• _Your instructions_:
Among the entries below, find the lines with the word "location" and copy them.

• _Data to process_:
(* ===== verification/LogTheorems.v ===== *)
(** What the log and the panic handler show on the screen, text by text and color by color. *)
From Stdlib Require Import Ascii String.
From S2P Require Import Prelude Format X86 Memory PageTable PagingInit Framebuffer FramebufferProofs VgaText.
From S2P Require Import VgaWriter VgaProofs AllocatorsProofs Interrupts Gdt Kernel LogProofs.

Section log.
Context {X : X86} {XL : X86Laws} {G : Segmentation}.

(** The log is open, and the screen shows the terminal. *)
Definition log_shows (m : Machine) (s : Setup) (t : Terminal) : Prop :=
  exists w, kwriter m = Some w /\ kwriter_locked m = false /\ represents s w t /\ on_grid s t.

Lemma with_kwriter_eq {A} (use : M VGAWriter.VGAWriter A) (m : Machine) w :
  kwriter m = Some w ->
  with_kwriter use m = if kwriter_locked m then OutOfFuel else
    let* '(a, w) := use w in Done (a, set_kwriter (Some w) m).
Proof.
  intros Hw. unfold with_kwriter, bind, lift, get, put, ret. cbn [obind]. rewrite Hw. cbn [unwrap obind].
  destruct (kwriter_locked m); [done|]. by destruct (use w) as [[]| | |].
Qed.

(** A use of the writer that shows [t'] changes nothing but the screen. *)
Lemma with_kwriter_shows {A} (use : M VGAWriter.VGAWriter A) m s t s' t' :
  log_shows m s t ->
  (forall w, represents s w t -> on_grid s t ->
     wp (use w) (fun '(_, w') => represents s' w' t' /\ on_grid s' t')) ->
  wp (with_kwriter use m) (fun '(_, m') => only_screen m m' /\ log_shows m' s' t').
Proof.
  intros (w & Hw & Hl & Hrep & Hg) Huse. rewrite (with_kwriter_eq _ _ w) by done. rewrite Hl.
  wp_step. eapply wp_mono; [by apply Huse|]. intros [a w'] [Hr' Hg']. wp_steps.
  split; [by exists (Some w')|by exists w'].
Qed.

Lemma write_str_shows l s t w :
  represents s w t -> on_grid s t ->
  wp (VGAWriter.write_str l w) (fun '(r, w') =>
    r = Ok tt /\ represents s w' (t_string s l t) /\ on_grid s (t_string s l t)).
Proof.
  intros Hrep Hg. unfold VGAWriter.write_str. wp_step.
  eapply wp_mono; [by apply (write_string_refines s)|]. intros [[] w'] [Hr' Hg']. by wp_steps.
Qed.

Lemma kprint_shows text m s t :
  log_shows m s t ->
  wp (kprint text m) (fun '(_, m') => only_screen m m' /\ log_shows m' s (t_string s text t)).
Proof.
  intros Hm. eapply with_kwriter_shows; [exact Hm|]. intros w Hrep Hg. wp_step.
  eapply wp_mono; [by apply write_str_shows|]. intros [r w'] (-> & Hr' & Hg'). by wp_steps.
Qed.

Lemma set_color_shows color m s t :
  log_shows m s t ->
  wp (kwriter_set_color color m) (fun '(_, m') => only_screen m m' /\ log_shows m' (with_text s color) t).
Proof.
  intros Hm. eapply with_kwriter_shows; [exact Hm|]. intros w Hrep Hg. wp_steps.
  split; [by apply represents_text|done].
Qed.

Lemma kprint_color_shows text color m s t :
  log_shows m s t ->
  wp (kprint_color text color m) (fun '(_, m') => only_screen m m' /\
    log_shows m' (with_text s (color_u32 DEFAULT_COLOR)) (t_string (with_text s (color_u32 color)) text t)).
Proof.
  intros Hm. eapply with_kwriter_shows; [exact Hm|]. intros w Hrep Hg. wp_steps.
  eapply wp_mono; [by apply write_str_shows; [apply represents_text|]|].
  intros [r w'] (-> & Hr' & Hg'). cbn [unwrap_result]. wp_steps.
  split; [|done]. by apply (represents_text (with_text s (color_u32 color))).
Qed.

(** ** The map of physical memory *)

Context (names : MemoryRegionType -> list Z).

(** The terminal after a region's entry: its bounds in the default color, its type in the
    type's color. *)
Definition t_region (s : Setup) (t : Terminal) (r : MemoryRegionInfo) : Terminal :=
  t_string (with_text s (color_u32 (region_color (region_type r)))) (names (region_type r) ++ [10])
    (t_string s (chars "[0x" ++ hex_12 (region_base r) ++ chars "->0x"
       ++ hex_12 (region_base r + region_length r) ++ chars "]: ") t).

Lemma log_region_shows r m s t :
  region_ok r -> s_text s = color_u32 DEFAULT_COLOR -> log_shows m s t ->
  wp (log_region names r m) (fun '(_, m') => only_screen m m' /\ log_shows m' s (t_region s t r)).
Proof.
  intros (_ & _ & H64) Hs Hm. unfold log_region. wp_step. wp_step. apply wp_u64_add; [done|]. wp_step.
  eapply wp_mono; [by eapply kprint_shows|]. intros [[] m1] [Ho1 H1]. wp_step.
  eapply wp_mono; [by eapply set_color_shows|]. intros [[] m2] [Ho2 H2]. wp_step.
  eapply wp_mono; [by eapply kprint_shows|]. intros [[] m3] [Ho3 H3].
  eapply wp_mono; [by eapply set_color_shows|]. intros [[] m4] [Ho4 H4].
  split; [eauto using only_screen_trans|].
  replace s with (with_text (with_text s (color_u32 (region_color (region_type r))))
    (color_u32 DEFAULT_COLOR)) at 1; [done|]. rewrite <- Hs. by destruct s.
Qed.

Lemma log_regions_show entries : forall m s t,
  Forall region_ok entries -> s_text s = color_u32 DEFAULT_COLOR -> log_shows m s t ->
  wp (for_all entries (log_region names) m) (fun '(_, m') =>
    only_screen m m' /\ log_shows m' s (foldl (t_region s) t entries)).
Proof.
  induction entries as [|r l IH]; intros m s t Hok Hs Hm; cbn [for_all foldl].
  { wp_steps. split; [apply only_screen_refl|done]. }
  apply Forall_cons in Hok as [Hr Hok]. wp_step.
  eapply wp_mono; [by apply log_region_shows|]. intros [[] m1] [Ho1 H1].
  eapply wp_mono; [by apply IH|]. intros [[] m2] [Ho2 H2].
  split; [by eapply only_screen_trans|done].
Qed.

(** C32: the log shows the boot loader's map of physical memory: after the title, each region's
    bounds, in at least twelve digits, in the default color, then its type in the color of the
    type, line by line; nothing but the screen changes. *)
Theorem log_ram_map_shows entries m s t
    (Hok : Forall region_ok entries) (Hs : s_text s = color_u32 DEFAULT_COLOR) (Hm : log_shows m s t) :
  exists m', log_ram_map names entries m = Done (tt, m') /\ only_screen m m' /\
    log_shows m' s (foldl (t_region s)
      (t_string s (chars "Bootloader provided physical RAM map:" ++ [10]) t) entries).
Proof.
  enough (wp (log_ram_map names entries m) (fun '(_, m') => only_screen m m' /\
    log_shows m' s (foldl (t_region s)
      (t_string s (chars "Bootloader provided physical RAM map:" ++ [10]) t) entries))) as H
    by (apply wp_iff in H as ([[] m'] & ? & ?); by exists m').
  unfold log_ram_map. wp_step. eapply wp_mono; [by eapply kprint_shows|]. intros [[] m1] [Ho1 H1].
  eapply wp_mono; [by apply log_regions_show|]. intros [[] m2] [Ho2 H2].
  split; [by eapply only_screen_trans|done].
Qed.

(** [kwarn!] and [kerror!] write their text and a line break in yellow and in light red;
    the text after them is in the default color, whatever color was set before. *)
Lemma warnings_and_errors_shows text m s t (Hm : log_shows m s t) :
  let line color := t_string (with_text s (color_u32 color)) (text ++ [10]) t in
  (exists m', kwarn text m = Done (tt, m') /\ only_screen m m' /\
     log_shows m' (with_text s (color_u32 DEFAULT_COLOR)) (line Yellow)) /\
  (exists m', kerror text m = Done (tt, m') /\ only_screen m m' /\
     log_shows m' (with_text s (color_u32 DEFAULT_COLOR)) (line LightRed)).
Proof.
  split.
  - pose proof (kprint_color_shows (text ++ [10]) Yellow m s t Hm) as H.
    apply wp_iff in H as ([[] m'] & ? & ?). by exists m'.
  - pose proof (kprint_color_shows (text ++ [10]) LightRed m s t Hm) as H.
    apply wp_iff in H as ([[] m'] & ? & ?). by exists m'.
Qed.

(** ** Panics *)

Lemma panic_handler_level1 text (m : Machine) :
  panic_level m = 1 ->
  panic_handler text m = with_kwriter (
    let! w := get in
    let! _ := put (VGAWriter.set_default_text (color_u32 LightRed) w) in
    let! r := VGAWriter.write_str (text ++ [10]) in
    lift (unwrap_result r)) (set_serial (serial m ++ text ++ [10]) m).
Proof.
  intros H. unfold panic_handler, serial_println_args, serial_print, bind, get, put.
  cbn [obind]. by rewrite H.
Qed.

Lemma panic_handler_shows text m s t :
  panic_level m = 1 -> log_shows m s t ->
  wp (panic_handler text m) (fun '(_, m') => serial m' = serial m ++ text ++ [10] /\
    log_shows m' (with_text s (color_u32 LightRed))
      (t_string (with_text s (color_u32 LightRed)) (text ++ [10]) t)).
Proof.
  intros H1 Hm. rewrite panic_handler_level1 by done.
  eapply wp_mono.
  - eapply (with_kwriter_shows _ _ s t); [exact Hm|]. intros w Hrep Hg. wp_steps.
    eapply wp_mono; [by apply write_str_shows; [apply represents_text|]|].
    intros [r w'] (-> & Hr' & Hg'). cbn [unwrap_result]. by wp_steps.
  - by intros [[] m'] [[w ->] Hm'].
Qed.

Lemma panic_handler_locked text m w :
  panic_level m = 1 -> kwriter m = Some w -> kwriter_locked m = true ->
  panic_handler text m = OutOfFuel.
Proof.
  intros H1 Hw Hl. rewrite panic_handler_level1, (with_kwriter_eq _ _ w) by done.
  cbn [kwriter_locked set_serial]. by rewrite Hl.
Qed.

(** C31: the panic handler reports the message. Before the writer exists it goes to the serial
    port alone; after it goes to the serial port and, in light red at the cursor, to the
    screen, whatever the text; but when the panic interrupts a use of the writer, whose lock
    is then held, the handler does not finish. *)
Theorem panic_handler_reports text m :
  (panic_level m = 0 -> panic_handler text m = Done (tt, set_serial (serial m ++ text ++ [10]) m)) /\
  (panic_level m = 1 -> forall s t, log_shows m s t ->
     exists m', panic_handler text m = Done (tt, m') /\ serial m' = serial m ++ text ++ [10] /\
       log_shows m' (with_text s (color_u32 LightRed))
         (t_string (with_text s (color_u32 LightRed)) (text ++ [10]) t)) /\
  (panic_level m = 1 -> is_Some (kwriter m) -> kwriter_locked m = true ->
     panic_handler text m = OutOfFuel).
Proof.
  split_and!.
  - intros H0. unfold panic_handler, bind, get. cbn [obind]. by rewrite H0.
  - intros H1 s t Hm. pose proof (panic_handler_shows text m s t H1 Hm) as H.
    apply wp_iff in H as ([[] m'] & ? & ?). by exists m'.
  - intros H1 [w Hw] Hl. by eapply panic_handler_locked.
Qed.

(** Every exception but the machine check has a handler of its own in the table, and once
    the log is open the handler reports the exception: its text, with the stack frame, goes
    to the serial port and in light red to the screen. A handler that reads a selector from an
    error code the crate rejects reports its own panic instead, in the same way. *)
Lemma exceptions_are_reported location unwrap_location selector page_fault_code addr e i m s t
    (He : e <> machine_check) (H1 : panic_level m = 1) (Hm : log_shows m s t) :
  exists entry m', IDT e = Some entry /\
    (forall e', IDT e' = Some entry -> e' = e) /\
    let text := exception_text location unwrap_location selector page_fault_code addr
      (entry_handler entry) i in
    run_handler location unwrap_location selector page_fault_code addr (entry_handler entry) i m
      = Done (tt, m') /\
    serial m' = serial m ++ text ++ [10] /\
    log_shows m' (with_text s (color_u32 LightRed))
      (t_string (with_text s (color_u32 LightRed)) (text ++ [10]) t).
Proof.
  assert (exists entry, IDT e = Some entry) as [entry Hentry] by (destruct e; try done; by eexists).
  pose proof (panic_handler_shows (exception_text location unwrap_location selector page_fault_code addr
    (entry_handler entry) i) m s t H1 Hm) as H.
  apply wp_iff in H as ([[] m'] & Hrun & Hserial & Hshow). exists entry, m'.
  split; [done|]. split; [|done]. intros e' He'. rewrite <- He' in Hentry.
  destruct e; simplify_eq/=; destruct e'; by simplify_eq/=.
Qed.

End log.

(** *** Instances *)

#[local] Existing Instances X86Model.x86 X86Model.x86_laws SegmentationModel.segmentation.

(** A machine whose log is open on a screen of three characters. *)
Definition logging_machine : Machine :=
  mkMachine (Some example_writer) false [] 1 no_segments None ∅ (RecursivePageTable.mkCpu None []) None None.

Lemma logging_machine_shows : log_shows logging_machine example_setup example_terminal.
Proof.
  exists example_writer. split; [done|]. split; [done|].
  split; [apply example_represents|apply example_on_grid].
Qed.

(** The writer of [example_writer] writes in color 7; the map is logged in the default color. *)
Definition gray_setup : Setup := with_text example_setup (color_u32 DEFAULT_COLOR).
Definition gray_machine : Machine :=
  set_kwriter (Some (VGAWriter.set_default_text (color_u32 DEFAULT_COLOR) example_writer)) logging_machine.

Lemma gray_machine_shows : log_shows gray_machine gray_setup example_terminal.
Proof.
  eexists. split; [done|]. split; [done|].
  split; [apply represents_text, example_represents|apply example_on_grid].
Qed.

(** The [Debug] names of the region types, as far as the instances need them. *)
Definition example_names (t : MemoryRegionType) : list Z :=
  if decide (t = Usable) then chars "USABLE" else chars "RESERVED".

Definition example_regions : list MemoryRegionInfo :=
  [{| region_base := 0; region_length := 0x1000000; region_type := Reserved |};
   {| region_base := 0x1000000; region_length := 0x8000000; region_type := Usable |}].

Lemma log_ram_map_shows_witness :
  exists m', log_ram_map example_names example_regions gray_machine = Done (tt, m') /\
    only_screen gray_machine m'.
Proof.
  destruct (log_ram_map_shows example_names example_regions gray_machine gray_setup example_terminal)
    as (m' & H & Ho & _); [repeat constructor; by vm_compute|done|apply gray_machine_shows|].
  exists m'. split; [exact H|exact Ho].
Defined.

Lemma warnings_and_errors_shows_witness :
  exists m', kwarn [79; 75] logging_machine = Done (tt, m') /\
    log_shows m' gray_setup (t_string (with_text example_setup 0xFFFF55) [79; 75; 10] example_terminal).
Proof.
  destruct (warnings_and_errors_shows [79; 75] logging_machine example_setup example_terminal
    logging_machine_shows) as [(m' & H & _ & Hs) _].
  exists m'. split; [exact H|exact Hs].
Defined.

Lemma panic_handler_reports_witness :
  exists m', panic_handler [79; 75] logging_machine = Done (tt, m') /\ serial m' = [79; 75; 10].
Proof.
  destruct (panic_handler_reports [79; 75] logging_machine) as (_ & H1 & _).
  destruct (H1 eq_refl example_setup example_terminal logging_machine_shows) as (m' & H & Hs & _).
  exists m'. split; [exact H|exact Hs].
Defined.

(** An alignment check with error code 17, and a selector error code the crate rejects. *)
Lemma exceptions_are_reported_witness :
  (exists m', run_handler (fun _ => [64]) (fun _ => [33]) (fun _ => None) (fun _ => []) (fun _ => [])
      alignment_check_handler {| stack_frame := [70]; error_code := 17; cr2 := 0 |}
      logging_machine = Done (tt, m') /\
    serial m' = chars "panicked at @:" ++ [10] ++ chars "ALIGNMENT CHECK: " ++ [10] ++ chars "F" ++ [10]
                ++ chars " error code: 17" ++ [10]) /\
  (exists m', run_handler (fun _ => [64]) (fun _ => [33]) (fun _ => None) (fun _ => []) (fun _ => [])
      invalid_tss_handler {| stack_frame := [70]; error_code := 0; cr2 := 0 |}
      logging_machine = Done (tt, m') /\
    serial m' = panic_info [33] (chars "called `Option::unwrap()` on a `None` value") ++ [10]).
Proof.
  split.
  - destruct (exceptions_are_reported (fun _ => [64]) (fun _ => [33]) (fun _ => None) (fun _ => [])
      (fun _ => []) alignment_check {| stack_frame := [70]; error_code := 17; cr2 := 0 |}
      logging_machine example_setup example_terminal) as (entry & m' & He & _ & H & Hs & _);
      [done|done|apply logging_machine_shows|].
    injection He as <-. exists m'. split; [exact H|]. rewrite Hs. vm_compute. reflexivity.
  - destruct (exceptions_are_reported (fun _ => [64]) (fun _ => [33]) (fun _ => None) (fun _ => [])
      (fun _ => []) invalid_tss {| stack_frame := [70]; error_code := 0; cr2 := 0 |}
      logging_machine example_setup example_terminal) as (entry & m' & He & _ & H & Hs & _);
      [done|done|apply logging_machine_shows|].
    injection He as <-. exists m'. split; [exact H|exact Hs].
Defined.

• _Finished exercise_:
Lemma exceptions_are_reported location unwrap_location selector page_fault_code addr e i m s t
    let text := exception_text location unwrap_location selector page_fault_code addr
    run_handler location unwrap_location selector page_fault_code addr (entry_handler entry) i m
  pose proof (panic_handler_shows (exception_text location unwrap_location selector page_fault_code addr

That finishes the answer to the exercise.